▶ **What to work on**
How many lines in the listing below include the word "SetBytes"? Answer with the number and nothing else.

───── Record extracts ─────

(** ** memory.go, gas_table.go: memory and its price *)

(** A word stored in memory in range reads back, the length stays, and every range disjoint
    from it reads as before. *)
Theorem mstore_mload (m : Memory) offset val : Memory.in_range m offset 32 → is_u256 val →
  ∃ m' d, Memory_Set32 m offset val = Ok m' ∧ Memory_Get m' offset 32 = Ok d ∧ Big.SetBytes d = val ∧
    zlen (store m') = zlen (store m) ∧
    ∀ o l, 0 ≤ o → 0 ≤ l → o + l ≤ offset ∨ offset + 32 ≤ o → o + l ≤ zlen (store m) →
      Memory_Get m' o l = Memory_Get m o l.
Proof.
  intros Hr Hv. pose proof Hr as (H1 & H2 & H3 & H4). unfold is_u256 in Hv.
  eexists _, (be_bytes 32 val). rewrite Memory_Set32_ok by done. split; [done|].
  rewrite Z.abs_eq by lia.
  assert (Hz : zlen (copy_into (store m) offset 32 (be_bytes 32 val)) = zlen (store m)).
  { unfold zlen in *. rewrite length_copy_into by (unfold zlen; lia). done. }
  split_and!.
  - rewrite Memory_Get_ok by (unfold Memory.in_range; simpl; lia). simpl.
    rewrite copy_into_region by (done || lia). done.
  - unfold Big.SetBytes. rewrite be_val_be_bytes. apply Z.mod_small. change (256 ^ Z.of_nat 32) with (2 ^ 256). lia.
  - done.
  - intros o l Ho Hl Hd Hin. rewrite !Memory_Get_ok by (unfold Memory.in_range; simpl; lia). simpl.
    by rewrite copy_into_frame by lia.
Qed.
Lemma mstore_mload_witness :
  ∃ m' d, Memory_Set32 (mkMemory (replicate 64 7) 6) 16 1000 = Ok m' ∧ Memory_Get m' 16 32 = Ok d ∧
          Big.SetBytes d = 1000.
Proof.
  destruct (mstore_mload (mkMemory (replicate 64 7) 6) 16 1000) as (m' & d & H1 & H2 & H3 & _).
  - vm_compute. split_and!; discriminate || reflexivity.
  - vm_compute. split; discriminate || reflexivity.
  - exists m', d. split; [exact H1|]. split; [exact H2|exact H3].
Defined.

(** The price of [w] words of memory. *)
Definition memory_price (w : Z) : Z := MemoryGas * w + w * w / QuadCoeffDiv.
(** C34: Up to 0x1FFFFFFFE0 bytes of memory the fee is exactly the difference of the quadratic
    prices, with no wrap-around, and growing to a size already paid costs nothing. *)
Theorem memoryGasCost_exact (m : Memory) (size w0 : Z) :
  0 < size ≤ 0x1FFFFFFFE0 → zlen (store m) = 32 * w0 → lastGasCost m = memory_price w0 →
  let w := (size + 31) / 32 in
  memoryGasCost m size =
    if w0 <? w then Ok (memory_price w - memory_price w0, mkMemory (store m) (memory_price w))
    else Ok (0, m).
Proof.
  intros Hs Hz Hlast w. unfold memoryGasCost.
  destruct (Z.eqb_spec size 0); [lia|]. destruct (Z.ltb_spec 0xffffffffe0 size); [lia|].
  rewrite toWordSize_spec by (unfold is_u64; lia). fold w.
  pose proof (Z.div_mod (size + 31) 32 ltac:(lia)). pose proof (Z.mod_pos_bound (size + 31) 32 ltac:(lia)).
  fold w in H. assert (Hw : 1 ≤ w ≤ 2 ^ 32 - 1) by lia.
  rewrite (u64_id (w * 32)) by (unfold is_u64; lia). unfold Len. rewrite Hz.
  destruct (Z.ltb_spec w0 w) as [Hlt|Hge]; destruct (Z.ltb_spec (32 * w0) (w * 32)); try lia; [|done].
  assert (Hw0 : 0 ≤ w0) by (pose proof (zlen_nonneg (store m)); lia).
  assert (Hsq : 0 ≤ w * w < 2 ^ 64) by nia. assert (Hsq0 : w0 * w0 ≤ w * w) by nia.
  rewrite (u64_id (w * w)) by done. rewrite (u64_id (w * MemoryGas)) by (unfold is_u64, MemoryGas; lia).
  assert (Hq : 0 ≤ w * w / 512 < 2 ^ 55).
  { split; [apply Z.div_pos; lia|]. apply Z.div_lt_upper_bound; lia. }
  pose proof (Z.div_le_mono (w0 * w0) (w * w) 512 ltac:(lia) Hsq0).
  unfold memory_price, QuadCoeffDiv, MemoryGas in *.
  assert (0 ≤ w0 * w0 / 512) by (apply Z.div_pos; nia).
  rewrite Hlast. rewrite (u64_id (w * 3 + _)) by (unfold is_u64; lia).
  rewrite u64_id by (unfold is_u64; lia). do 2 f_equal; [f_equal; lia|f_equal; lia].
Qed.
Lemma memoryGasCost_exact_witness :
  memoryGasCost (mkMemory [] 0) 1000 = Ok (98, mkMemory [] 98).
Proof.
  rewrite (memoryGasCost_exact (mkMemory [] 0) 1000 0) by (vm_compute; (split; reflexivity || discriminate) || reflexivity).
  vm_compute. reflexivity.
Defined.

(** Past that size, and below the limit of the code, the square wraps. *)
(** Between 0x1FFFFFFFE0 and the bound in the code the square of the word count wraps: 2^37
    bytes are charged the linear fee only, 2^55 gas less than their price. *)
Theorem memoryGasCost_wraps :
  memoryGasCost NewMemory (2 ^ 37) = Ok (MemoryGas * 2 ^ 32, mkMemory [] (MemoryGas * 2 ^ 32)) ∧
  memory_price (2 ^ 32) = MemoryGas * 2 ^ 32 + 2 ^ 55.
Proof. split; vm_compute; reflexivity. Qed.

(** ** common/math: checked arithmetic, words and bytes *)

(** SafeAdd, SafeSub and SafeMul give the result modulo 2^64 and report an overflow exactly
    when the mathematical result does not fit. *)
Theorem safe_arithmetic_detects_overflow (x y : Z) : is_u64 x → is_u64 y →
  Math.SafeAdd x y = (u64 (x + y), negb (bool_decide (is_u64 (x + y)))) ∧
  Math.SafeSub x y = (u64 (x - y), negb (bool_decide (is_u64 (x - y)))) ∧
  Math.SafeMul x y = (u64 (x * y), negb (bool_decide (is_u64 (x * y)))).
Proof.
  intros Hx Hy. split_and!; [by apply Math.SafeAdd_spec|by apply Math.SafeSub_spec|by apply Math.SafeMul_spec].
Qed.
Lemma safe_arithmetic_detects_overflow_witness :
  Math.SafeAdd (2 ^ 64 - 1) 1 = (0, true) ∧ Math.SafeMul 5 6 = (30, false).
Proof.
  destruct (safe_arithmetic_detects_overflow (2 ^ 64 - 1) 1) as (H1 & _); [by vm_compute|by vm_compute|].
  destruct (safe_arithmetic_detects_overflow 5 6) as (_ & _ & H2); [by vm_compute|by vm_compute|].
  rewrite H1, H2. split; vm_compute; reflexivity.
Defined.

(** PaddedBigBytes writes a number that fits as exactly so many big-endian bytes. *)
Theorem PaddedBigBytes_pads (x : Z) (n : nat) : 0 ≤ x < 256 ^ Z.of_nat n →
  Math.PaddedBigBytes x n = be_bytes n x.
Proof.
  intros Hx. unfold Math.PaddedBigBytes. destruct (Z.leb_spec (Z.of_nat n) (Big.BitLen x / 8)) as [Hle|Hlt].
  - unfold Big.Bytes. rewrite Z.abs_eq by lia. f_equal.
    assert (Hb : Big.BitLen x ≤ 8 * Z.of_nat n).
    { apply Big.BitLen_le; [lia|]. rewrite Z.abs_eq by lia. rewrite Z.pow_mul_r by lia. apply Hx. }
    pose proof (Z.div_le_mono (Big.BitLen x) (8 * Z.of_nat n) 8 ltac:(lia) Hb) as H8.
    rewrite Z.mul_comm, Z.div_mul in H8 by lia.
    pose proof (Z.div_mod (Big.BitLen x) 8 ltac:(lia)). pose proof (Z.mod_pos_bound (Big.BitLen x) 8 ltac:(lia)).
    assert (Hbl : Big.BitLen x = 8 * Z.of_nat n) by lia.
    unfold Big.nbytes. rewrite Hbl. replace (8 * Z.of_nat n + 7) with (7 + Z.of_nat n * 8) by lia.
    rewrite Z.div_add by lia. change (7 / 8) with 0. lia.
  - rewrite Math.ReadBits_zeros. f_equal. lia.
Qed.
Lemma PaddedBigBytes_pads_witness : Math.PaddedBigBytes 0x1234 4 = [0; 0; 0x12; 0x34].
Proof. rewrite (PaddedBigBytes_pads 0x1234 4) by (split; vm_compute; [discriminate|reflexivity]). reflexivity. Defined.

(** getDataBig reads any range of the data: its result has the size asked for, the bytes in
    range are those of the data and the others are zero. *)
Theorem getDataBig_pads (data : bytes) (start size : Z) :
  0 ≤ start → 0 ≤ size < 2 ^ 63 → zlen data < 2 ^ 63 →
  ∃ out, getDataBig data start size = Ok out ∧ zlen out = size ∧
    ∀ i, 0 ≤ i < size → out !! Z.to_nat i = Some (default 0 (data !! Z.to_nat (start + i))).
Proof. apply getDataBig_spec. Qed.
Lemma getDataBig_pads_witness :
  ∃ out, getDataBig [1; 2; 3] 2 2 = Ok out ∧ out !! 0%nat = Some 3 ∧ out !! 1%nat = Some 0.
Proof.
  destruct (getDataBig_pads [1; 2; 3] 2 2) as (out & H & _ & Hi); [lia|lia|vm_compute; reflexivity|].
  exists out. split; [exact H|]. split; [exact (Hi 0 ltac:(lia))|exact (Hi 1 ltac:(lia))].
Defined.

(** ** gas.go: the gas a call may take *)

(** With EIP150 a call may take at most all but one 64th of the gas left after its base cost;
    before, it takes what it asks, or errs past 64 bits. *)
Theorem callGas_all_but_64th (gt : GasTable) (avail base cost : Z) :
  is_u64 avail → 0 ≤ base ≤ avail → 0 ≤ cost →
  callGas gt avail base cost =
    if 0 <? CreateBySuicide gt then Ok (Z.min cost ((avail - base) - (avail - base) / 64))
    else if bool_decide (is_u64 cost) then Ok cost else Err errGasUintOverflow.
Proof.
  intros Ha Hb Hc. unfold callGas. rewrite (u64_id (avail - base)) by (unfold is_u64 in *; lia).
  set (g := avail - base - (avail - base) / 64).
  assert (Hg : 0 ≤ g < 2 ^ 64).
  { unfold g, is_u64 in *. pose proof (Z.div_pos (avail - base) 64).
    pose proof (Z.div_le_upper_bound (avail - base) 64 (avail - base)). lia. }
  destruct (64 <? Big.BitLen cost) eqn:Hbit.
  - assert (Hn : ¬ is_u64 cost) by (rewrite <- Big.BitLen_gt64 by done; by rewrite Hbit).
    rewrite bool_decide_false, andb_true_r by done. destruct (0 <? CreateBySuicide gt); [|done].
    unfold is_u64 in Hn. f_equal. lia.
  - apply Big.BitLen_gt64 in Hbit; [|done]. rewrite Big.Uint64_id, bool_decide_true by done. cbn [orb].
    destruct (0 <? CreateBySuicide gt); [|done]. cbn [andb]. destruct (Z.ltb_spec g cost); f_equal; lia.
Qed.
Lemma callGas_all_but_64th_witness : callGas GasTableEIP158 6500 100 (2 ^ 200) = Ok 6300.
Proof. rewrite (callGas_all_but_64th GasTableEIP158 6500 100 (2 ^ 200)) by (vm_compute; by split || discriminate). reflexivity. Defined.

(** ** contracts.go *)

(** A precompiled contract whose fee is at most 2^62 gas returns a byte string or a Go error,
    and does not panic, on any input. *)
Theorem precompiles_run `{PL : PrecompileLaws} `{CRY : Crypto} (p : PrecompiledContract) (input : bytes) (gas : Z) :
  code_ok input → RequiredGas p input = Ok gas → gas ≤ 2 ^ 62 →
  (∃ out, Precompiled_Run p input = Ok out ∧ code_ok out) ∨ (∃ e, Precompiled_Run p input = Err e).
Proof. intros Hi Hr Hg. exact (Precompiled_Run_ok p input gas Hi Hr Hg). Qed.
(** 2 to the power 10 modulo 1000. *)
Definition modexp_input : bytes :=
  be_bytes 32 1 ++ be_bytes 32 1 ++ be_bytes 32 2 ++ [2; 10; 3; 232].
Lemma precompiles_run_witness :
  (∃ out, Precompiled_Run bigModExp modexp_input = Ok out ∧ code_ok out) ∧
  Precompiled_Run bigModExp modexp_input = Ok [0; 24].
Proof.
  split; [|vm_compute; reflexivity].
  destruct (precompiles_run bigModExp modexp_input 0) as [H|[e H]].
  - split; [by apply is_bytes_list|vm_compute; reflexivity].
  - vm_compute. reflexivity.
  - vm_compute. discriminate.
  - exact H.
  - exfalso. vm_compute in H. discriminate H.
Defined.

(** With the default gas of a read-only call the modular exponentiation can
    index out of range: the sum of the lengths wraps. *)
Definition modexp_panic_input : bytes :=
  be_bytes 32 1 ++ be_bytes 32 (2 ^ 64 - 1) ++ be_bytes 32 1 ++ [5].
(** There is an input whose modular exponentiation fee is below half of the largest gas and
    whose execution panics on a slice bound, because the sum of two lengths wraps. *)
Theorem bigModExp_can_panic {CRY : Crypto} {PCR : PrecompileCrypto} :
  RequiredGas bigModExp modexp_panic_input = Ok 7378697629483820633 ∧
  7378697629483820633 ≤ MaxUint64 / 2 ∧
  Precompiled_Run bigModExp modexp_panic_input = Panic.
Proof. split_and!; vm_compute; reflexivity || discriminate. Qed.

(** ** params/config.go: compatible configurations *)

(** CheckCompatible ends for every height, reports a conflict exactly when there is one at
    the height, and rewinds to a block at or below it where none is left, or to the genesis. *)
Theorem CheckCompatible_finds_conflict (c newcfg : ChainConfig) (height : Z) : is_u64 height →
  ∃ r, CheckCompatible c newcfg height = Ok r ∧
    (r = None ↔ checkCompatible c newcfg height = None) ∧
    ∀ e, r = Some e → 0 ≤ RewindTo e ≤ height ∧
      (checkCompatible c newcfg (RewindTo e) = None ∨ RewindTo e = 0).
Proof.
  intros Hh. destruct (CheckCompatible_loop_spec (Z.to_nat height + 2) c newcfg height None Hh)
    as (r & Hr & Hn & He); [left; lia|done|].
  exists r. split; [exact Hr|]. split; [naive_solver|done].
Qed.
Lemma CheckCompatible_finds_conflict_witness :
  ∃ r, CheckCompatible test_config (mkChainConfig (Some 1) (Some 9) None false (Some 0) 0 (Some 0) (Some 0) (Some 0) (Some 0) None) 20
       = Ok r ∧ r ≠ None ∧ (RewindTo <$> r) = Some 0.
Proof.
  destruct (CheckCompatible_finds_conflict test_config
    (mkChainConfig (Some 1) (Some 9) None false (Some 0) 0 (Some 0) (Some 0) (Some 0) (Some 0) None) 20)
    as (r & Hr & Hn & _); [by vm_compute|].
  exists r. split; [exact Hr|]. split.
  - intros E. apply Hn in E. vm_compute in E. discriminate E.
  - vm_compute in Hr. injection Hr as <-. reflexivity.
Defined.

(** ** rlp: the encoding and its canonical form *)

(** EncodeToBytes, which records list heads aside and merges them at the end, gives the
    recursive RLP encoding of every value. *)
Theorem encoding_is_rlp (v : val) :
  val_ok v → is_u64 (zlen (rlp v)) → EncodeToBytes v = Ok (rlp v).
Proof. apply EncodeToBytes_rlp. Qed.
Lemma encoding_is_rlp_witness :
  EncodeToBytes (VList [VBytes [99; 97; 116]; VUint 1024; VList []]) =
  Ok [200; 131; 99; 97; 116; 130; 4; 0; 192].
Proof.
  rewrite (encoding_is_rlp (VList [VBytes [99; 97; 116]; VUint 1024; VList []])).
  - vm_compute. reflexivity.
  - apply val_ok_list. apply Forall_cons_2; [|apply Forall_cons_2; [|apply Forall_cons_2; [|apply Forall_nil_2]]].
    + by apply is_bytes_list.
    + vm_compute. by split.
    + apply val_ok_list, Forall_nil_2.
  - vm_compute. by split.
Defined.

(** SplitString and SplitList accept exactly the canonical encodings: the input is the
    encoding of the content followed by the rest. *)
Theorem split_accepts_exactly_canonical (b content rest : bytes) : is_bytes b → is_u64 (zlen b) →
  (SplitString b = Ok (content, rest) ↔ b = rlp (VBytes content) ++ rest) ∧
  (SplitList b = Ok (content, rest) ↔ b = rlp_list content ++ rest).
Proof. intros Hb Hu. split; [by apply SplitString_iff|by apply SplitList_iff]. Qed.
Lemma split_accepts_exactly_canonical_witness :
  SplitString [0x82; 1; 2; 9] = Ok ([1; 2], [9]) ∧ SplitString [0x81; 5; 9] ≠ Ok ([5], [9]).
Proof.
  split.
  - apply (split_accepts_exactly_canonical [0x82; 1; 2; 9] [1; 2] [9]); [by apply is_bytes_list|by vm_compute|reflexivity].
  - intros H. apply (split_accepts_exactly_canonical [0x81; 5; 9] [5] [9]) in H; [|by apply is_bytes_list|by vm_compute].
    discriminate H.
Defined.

─────

▶ **Result of this task**
3